M.A. Theses: David Bruce Saxon Maxwell, 1989
Growth Coloration: A Method for Determining the Season of Collection of Archaeological Shellfish
Marine bivalves are often studied as indicators of the season of occupation of coastal archaeological sites. Literature review shows that most studies are based upon faulty assumptions about shell growth. The potential of a recently introduced technique for determining the season of death of marine bivalves is examined and tested. The technique records season patterns in the growth coloration of the ventral margin of modern shells. The margin will appear either opaque or translucent when viewed in thin section. Ratios of opaque and translucent shells are recorded for each month of the year. An estimate of the season of death of prehistoric shells can be made through comparison with modern ratios.

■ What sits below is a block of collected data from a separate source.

(** * abcresearch: PDF table extraction, Datalab Marker client, graphify

    A shallow embedding of three Python modules of the repository,

    - [api/extract_tables.py]              (module [extract_tables]),
    - [extraction_scripts/datalab_marker.py] (module [datalab_marker]),
    - [scripts/graphify_images.py]         (module [graphify_images]),

    together with the part of the Python object model they rely on
    (module [Py]): JSON values as the [json] module yields them, dict
    access, truthiness, and the split of the exception hierarchy into
    [Exception] and the [BaseException]s outside it.

    Library calls whose result depends on the outside world (HTTP
    exchanges, the clock, the file system, the generated plotting code run
    in the child process) are taken from explicit oracles, and their
    effects are recorded in an explicit world state. *)

From Stdlib Require Import ZArith String Ascii List Lia Bool.
From stdpp Require Import gmap strings list pretty.
Import ListNotations.
Local Open Scope string_scope.

(* ===================================================================== *)
(** * The Python object model *)
(* ===================================================================== *)

Module Py.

Literature reviews of the mechanisms of shell growth, of types of archaeological analysis based upon shellfish remains and of previous archaeological studies of the season of death of marine bivalves are provided. Appropriate methods for collecting, sectioning, and analyzing modern comparative shells, as well as the time required for these activities, and the reliability of the results are discussed.
It can be concluded that the bivalve Protothaca staminea, common in archaeological sites in British Columbia, is the most useful species for archaeological season of death studies. This species displays the most distinctive seasonal change in growth coloration, and is the easiest to analyze in terms of time expenditure. Future researchers should concentrate on this species.